Records for processing ->
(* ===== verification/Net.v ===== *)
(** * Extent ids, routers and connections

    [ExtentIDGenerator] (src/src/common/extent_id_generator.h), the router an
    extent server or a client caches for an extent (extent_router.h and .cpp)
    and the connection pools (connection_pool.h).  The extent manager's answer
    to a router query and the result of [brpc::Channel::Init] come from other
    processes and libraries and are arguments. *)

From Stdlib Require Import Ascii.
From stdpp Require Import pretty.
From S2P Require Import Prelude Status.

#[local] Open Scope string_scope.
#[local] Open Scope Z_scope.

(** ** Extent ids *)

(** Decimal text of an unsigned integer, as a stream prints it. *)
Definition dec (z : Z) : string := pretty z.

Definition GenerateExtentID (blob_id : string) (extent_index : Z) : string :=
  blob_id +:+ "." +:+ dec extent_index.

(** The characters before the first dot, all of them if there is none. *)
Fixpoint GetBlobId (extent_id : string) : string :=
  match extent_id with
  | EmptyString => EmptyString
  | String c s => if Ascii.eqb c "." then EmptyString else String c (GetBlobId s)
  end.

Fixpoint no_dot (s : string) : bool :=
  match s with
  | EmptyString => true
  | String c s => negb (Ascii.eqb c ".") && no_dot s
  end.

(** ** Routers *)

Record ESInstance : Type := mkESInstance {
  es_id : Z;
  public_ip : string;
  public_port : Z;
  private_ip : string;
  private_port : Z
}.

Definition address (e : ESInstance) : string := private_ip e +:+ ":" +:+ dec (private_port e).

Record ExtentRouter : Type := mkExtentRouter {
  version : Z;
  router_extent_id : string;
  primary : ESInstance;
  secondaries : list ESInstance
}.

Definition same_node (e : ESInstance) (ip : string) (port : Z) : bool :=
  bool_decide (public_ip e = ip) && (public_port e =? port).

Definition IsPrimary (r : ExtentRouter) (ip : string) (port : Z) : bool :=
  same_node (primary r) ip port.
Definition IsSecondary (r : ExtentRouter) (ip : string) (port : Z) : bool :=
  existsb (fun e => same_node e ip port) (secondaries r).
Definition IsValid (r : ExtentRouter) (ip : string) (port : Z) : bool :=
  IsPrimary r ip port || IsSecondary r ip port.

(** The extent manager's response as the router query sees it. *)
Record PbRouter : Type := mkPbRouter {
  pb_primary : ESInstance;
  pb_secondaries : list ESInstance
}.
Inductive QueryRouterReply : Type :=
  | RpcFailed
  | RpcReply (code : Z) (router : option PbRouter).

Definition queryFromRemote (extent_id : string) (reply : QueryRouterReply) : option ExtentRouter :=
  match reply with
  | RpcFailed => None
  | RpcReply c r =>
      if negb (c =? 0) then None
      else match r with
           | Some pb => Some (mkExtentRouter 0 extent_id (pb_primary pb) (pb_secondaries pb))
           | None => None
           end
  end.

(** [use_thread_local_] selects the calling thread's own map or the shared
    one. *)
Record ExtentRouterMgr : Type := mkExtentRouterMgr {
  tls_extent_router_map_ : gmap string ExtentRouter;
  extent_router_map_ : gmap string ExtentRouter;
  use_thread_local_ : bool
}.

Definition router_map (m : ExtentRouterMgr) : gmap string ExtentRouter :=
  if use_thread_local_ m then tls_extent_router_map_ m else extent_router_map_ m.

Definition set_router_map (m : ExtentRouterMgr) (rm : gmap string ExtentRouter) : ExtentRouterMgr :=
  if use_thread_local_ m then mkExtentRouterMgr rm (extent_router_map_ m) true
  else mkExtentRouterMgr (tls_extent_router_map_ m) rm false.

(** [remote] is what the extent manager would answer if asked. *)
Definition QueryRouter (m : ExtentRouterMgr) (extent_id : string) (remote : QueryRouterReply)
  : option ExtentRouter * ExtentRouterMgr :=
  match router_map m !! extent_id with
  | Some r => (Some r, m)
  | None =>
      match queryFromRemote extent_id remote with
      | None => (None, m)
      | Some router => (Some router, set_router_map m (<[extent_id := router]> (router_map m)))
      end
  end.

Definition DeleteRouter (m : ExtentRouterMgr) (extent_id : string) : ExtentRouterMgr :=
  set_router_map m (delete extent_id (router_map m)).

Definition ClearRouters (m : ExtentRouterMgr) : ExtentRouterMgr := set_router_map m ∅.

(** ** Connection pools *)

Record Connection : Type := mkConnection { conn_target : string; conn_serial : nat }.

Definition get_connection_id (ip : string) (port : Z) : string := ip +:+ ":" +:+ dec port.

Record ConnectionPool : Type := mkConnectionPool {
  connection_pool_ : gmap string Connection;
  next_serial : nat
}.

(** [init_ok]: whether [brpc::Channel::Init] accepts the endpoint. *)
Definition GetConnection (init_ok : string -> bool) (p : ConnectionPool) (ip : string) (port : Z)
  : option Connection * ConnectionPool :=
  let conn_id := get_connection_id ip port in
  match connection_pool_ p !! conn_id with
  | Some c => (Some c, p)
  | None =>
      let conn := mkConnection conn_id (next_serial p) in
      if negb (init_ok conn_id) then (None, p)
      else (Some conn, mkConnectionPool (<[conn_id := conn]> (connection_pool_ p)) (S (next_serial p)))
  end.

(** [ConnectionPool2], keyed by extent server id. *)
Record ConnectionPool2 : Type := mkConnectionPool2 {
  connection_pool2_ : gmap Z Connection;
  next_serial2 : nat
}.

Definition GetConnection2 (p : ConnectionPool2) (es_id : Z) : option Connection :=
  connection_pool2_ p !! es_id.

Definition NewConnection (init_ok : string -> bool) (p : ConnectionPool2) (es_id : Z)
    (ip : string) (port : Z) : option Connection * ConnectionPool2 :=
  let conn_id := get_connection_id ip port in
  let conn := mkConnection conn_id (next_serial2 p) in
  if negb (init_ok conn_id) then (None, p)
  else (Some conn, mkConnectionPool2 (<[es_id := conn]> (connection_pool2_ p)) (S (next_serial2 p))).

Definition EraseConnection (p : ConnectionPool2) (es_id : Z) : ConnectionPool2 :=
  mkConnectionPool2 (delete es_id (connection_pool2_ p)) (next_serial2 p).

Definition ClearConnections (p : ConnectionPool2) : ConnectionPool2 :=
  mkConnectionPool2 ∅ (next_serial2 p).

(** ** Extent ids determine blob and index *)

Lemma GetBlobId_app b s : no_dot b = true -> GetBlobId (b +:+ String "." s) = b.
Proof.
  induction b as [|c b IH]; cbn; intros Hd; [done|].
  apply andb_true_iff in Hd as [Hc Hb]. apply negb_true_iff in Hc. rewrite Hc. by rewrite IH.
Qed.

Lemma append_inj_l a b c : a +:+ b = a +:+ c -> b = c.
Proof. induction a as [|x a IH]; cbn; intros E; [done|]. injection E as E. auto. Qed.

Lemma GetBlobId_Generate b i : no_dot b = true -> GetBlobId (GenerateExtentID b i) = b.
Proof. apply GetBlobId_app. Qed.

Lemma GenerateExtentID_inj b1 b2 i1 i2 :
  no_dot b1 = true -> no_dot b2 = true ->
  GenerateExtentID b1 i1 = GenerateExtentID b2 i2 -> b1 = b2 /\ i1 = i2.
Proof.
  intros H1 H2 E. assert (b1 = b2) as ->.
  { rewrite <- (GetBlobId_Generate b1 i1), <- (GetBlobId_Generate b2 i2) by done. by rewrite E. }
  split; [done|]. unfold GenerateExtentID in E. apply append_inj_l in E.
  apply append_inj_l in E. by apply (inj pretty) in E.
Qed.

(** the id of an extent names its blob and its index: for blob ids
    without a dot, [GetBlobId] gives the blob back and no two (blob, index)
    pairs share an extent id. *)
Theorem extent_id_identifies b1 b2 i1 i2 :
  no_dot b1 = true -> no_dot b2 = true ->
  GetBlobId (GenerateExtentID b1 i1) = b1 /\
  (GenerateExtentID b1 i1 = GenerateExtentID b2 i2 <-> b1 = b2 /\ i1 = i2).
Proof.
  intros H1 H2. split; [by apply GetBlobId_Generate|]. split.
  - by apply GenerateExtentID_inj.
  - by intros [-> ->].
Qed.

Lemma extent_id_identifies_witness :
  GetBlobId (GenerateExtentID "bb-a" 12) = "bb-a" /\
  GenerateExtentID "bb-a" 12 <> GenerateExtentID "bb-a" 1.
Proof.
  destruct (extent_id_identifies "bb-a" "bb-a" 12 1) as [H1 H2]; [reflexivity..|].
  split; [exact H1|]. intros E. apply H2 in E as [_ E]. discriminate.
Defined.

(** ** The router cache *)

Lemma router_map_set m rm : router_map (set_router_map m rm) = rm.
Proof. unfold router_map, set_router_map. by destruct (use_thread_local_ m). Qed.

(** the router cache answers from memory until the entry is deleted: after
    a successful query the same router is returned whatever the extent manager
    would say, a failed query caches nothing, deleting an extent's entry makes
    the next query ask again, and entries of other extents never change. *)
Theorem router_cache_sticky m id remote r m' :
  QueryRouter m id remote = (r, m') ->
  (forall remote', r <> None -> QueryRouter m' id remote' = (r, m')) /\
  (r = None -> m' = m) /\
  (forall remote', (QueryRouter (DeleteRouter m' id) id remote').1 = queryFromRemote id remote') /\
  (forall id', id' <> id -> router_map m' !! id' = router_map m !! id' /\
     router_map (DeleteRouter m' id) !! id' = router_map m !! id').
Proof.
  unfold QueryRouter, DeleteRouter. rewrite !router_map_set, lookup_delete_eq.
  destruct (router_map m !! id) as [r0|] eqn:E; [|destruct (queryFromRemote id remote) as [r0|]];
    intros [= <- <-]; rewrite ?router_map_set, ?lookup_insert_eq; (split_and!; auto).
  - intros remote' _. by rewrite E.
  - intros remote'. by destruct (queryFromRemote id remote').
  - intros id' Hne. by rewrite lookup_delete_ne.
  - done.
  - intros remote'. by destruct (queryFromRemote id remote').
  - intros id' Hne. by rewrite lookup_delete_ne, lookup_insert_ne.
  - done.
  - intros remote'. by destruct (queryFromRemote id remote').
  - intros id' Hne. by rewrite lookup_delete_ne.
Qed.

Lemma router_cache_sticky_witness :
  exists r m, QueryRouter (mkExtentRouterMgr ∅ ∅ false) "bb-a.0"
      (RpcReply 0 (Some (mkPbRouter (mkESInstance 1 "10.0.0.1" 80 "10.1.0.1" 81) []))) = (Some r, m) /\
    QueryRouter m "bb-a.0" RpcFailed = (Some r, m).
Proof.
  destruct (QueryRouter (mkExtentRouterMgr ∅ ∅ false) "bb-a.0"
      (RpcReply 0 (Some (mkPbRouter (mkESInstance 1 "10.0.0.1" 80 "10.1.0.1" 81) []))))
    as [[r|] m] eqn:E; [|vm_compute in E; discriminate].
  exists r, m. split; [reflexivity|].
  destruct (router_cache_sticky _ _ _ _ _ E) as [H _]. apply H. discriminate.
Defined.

--

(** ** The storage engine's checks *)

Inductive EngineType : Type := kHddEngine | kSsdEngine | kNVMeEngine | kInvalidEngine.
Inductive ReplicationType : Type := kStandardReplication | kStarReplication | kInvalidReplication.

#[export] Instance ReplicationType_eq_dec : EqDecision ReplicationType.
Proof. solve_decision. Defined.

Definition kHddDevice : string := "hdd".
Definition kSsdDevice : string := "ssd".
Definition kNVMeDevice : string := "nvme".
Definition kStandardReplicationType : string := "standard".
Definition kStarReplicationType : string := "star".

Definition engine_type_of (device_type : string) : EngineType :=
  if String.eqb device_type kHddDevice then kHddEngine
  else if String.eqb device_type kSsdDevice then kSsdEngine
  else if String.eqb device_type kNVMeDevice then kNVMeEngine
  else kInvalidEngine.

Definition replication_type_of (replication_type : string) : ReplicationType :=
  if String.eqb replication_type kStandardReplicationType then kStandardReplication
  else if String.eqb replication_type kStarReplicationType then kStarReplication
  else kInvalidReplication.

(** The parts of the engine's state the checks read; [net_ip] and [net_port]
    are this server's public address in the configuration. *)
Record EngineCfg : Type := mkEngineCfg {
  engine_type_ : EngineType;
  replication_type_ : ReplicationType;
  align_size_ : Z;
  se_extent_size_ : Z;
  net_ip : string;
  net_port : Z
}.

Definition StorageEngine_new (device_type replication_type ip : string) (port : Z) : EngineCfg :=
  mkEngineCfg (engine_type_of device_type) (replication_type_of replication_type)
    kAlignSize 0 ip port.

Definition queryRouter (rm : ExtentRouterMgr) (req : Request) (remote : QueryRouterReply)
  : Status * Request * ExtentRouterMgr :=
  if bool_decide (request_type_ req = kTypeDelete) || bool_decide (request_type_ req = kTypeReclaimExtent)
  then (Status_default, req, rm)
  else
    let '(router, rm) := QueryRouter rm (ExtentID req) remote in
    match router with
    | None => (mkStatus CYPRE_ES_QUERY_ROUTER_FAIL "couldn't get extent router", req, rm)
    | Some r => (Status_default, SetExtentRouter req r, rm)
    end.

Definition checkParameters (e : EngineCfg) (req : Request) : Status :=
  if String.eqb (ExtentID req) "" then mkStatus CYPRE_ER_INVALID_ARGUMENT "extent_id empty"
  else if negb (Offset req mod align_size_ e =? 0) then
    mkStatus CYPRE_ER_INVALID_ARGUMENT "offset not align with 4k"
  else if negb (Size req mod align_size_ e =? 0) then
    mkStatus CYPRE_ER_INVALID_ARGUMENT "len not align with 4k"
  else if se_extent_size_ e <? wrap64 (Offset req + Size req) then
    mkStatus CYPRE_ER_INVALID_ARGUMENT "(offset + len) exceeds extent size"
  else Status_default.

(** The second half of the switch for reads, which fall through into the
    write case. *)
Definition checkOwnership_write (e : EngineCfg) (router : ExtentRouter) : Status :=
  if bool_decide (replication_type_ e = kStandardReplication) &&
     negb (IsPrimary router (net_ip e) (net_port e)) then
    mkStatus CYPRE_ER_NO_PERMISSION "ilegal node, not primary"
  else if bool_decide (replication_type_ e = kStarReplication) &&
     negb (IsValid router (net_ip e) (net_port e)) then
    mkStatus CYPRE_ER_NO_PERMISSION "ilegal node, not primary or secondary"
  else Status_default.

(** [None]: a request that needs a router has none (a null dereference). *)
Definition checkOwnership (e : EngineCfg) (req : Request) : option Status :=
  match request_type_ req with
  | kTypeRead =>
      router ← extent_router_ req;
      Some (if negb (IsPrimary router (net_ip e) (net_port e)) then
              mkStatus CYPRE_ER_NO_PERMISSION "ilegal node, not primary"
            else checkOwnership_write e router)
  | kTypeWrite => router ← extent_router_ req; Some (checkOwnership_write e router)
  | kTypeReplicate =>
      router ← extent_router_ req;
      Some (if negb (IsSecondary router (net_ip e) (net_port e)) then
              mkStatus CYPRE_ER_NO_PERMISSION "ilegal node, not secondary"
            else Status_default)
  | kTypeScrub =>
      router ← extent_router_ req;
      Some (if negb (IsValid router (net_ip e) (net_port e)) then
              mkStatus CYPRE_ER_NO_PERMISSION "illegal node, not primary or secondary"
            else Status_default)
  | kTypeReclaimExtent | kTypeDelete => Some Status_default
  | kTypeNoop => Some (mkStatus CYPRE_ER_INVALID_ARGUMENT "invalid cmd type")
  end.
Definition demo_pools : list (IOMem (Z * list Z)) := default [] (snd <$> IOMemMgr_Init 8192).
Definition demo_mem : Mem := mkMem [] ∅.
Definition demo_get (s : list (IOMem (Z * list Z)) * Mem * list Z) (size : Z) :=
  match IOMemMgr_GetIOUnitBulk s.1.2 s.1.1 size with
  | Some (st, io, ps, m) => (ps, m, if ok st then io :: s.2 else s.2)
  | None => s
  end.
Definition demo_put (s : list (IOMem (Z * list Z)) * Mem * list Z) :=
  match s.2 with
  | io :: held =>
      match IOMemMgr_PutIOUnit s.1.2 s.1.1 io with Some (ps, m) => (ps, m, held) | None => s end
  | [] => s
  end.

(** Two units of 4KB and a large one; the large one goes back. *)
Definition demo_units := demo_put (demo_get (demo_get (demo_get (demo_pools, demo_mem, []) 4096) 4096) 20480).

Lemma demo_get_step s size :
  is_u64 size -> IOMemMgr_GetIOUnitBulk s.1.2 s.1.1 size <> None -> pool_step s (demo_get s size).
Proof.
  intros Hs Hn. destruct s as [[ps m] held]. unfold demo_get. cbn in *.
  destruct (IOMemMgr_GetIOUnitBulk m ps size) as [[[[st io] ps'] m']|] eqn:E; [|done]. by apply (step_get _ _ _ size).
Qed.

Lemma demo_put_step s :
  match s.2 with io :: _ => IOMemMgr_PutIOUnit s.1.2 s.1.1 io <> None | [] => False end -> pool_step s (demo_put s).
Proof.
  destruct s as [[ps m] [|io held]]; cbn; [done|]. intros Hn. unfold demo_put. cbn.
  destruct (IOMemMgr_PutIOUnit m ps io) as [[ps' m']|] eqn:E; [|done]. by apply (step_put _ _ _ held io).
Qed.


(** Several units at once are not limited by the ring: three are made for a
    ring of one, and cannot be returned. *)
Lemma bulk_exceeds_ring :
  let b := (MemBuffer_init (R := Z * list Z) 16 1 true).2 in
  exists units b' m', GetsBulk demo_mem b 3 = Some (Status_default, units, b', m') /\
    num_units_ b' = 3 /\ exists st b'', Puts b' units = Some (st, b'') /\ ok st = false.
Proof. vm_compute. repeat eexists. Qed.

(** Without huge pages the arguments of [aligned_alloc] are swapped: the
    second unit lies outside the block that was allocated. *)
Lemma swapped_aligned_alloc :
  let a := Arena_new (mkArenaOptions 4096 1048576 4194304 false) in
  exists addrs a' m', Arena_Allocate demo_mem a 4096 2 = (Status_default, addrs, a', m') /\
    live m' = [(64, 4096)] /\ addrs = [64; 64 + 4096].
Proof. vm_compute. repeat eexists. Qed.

* * *

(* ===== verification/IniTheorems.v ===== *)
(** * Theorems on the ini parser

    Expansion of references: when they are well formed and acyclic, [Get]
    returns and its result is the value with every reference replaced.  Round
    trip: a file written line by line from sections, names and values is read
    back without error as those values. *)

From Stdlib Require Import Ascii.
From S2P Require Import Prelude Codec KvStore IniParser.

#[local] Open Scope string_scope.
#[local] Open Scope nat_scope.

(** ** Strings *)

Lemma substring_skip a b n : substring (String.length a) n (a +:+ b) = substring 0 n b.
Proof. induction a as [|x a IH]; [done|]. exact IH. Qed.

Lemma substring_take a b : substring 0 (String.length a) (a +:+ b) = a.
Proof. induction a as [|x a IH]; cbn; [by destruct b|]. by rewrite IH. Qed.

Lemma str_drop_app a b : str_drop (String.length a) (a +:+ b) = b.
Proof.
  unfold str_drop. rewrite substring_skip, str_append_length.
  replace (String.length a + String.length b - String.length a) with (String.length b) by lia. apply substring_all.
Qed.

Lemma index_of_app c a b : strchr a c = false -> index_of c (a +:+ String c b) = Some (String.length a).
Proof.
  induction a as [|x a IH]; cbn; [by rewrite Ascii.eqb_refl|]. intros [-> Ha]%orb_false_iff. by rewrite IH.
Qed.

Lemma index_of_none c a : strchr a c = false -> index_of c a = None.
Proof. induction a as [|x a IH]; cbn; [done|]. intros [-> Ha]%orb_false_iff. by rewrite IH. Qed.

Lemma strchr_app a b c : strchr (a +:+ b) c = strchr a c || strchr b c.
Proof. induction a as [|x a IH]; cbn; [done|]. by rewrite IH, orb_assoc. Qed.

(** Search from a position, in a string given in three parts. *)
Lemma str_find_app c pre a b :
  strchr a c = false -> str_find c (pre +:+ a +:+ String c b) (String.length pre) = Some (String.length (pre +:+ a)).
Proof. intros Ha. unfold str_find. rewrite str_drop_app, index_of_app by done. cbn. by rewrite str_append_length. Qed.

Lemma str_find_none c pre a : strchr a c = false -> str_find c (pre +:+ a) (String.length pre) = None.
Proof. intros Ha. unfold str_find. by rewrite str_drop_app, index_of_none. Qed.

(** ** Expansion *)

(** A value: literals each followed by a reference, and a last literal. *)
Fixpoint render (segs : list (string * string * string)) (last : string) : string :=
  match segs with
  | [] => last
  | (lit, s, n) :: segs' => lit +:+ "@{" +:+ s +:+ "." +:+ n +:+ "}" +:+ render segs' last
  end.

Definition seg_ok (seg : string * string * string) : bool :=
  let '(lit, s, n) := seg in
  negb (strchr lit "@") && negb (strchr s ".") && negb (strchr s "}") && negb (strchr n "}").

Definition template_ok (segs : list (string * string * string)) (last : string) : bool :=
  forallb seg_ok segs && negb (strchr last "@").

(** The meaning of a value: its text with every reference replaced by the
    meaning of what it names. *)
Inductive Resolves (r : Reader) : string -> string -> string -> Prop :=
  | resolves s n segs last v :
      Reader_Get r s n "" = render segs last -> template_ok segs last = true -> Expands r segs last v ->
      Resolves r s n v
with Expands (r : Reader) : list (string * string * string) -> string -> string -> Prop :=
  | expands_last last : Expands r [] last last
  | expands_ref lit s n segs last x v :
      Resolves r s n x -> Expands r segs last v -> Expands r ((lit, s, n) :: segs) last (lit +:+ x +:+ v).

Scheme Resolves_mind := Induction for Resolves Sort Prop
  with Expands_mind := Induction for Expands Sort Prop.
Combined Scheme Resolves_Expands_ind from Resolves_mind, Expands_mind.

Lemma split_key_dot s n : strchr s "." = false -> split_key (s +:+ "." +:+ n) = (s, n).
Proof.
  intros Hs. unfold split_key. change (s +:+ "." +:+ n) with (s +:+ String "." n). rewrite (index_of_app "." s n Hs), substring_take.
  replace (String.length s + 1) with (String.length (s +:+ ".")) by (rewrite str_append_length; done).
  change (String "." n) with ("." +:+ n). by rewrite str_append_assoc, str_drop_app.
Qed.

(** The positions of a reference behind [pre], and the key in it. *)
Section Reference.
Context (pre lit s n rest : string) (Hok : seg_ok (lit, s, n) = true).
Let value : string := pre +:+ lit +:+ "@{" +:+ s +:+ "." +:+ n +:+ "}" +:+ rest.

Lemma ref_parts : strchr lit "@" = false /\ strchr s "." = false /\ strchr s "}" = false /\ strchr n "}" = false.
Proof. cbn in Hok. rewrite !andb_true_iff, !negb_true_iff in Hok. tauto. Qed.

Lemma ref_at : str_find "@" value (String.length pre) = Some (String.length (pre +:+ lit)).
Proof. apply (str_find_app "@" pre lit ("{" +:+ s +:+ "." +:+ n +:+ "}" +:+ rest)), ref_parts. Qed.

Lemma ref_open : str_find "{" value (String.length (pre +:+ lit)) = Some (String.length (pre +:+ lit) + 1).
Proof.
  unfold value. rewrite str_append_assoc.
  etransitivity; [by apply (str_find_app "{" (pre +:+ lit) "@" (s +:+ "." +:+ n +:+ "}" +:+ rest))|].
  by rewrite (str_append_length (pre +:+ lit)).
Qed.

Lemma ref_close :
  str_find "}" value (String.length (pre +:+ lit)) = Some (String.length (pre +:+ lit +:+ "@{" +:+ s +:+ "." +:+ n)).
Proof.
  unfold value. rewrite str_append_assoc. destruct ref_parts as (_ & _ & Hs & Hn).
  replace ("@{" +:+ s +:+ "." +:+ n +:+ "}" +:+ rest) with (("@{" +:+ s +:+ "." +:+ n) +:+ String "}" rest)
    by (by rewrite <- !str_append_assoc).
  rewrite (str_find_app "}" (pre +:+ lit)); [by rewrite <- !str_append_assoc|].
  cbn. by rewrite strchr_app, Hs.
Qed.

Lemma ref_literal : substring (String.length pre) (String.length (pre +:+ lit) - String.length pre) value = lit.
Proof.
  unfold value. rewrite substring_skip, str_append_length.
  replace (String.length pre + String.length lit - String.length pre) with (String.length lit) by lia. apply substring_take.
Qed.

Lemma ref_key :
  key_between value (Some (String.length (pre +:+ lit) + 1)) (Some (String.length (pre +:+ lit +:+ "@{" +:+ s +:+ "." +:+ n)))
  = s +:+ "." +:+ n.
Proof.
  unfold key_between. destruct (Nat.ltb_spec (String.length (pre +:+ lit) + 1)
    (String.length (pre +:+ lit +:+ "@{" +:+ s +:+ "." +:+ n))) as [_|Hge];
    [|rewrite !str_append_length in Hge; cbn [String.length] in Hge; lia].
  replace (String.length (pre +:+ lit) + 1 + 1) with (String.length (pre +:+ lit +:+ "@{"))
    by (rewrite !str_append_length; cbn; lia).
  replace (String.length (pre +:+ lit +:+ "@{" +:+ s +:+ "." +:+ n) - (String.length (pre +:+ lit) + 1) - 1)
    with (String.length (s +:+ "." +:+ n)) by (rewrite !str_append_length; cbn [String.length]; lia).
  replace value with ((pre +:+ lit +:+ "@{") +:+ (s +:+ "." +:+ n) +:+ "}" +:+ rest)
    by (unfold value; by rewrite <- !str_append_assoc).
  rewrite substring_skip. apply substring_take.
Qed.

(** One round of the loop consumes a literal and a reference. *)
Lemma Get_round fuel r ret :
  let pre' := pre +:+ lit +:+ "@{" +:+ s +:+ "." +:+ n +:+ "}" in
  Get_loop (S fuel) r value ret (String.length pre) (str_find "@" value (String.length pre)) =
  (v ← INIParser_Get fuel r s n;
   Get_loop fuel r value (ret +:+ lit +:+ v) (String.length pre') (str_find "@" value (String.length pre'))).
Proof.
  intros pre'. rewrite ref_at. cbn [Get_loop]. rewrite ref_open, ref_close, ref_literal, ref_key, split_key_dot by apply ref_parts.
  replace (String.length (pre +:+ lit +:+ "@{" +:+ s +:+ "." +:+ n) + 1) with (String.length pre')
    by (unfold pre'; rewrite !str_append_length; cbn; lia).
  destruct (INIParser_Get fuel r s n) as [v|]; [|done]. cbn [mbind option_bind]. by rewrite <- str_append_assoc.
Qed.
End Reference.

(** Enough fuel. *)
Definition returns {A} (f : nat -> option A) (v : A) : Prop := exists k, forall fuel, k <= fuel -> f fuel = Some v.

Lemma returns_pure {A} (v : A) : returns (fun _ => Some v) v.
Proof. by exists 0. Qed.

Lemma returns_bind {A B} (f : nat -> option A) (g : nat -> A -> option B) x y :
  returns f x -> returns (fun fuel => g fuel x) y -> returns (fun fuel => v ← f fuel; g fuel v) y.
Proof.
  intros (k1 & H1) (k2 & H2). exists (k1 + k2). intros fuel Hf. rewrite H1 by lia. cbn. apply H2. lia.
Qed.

Exercise directions -> The entries above hold the needed span. Transcribe exactly the lines from the one with "(** [remote] is" to the one with "set_router_map m (delete", both included.

Result for this task ->
(** [remote] is what the extent manager would answer if asked. *)
Definition QueryRouter (m : ExtentRouterMgr) (extent_id : string) (remote : QueryRouterReply)
  : option ExtentRouter * ExtentRouterMgr :=
  match router_map m !! extent_id with
  | Some r => (Some r, m)
  | None =>
      match queryFromRemote extent_id remote with
      | None => (None, m)
      | Some router => (Some router, set_router_map m (<[extent_id := router]> (router_map m)))
      end
  end.

Definition DeleteRouter (m : ExtentRouterMgr) (extent_id : string) : ExtentRouterMgr :=
  set_router_map m (delete extent_id (router_map m)).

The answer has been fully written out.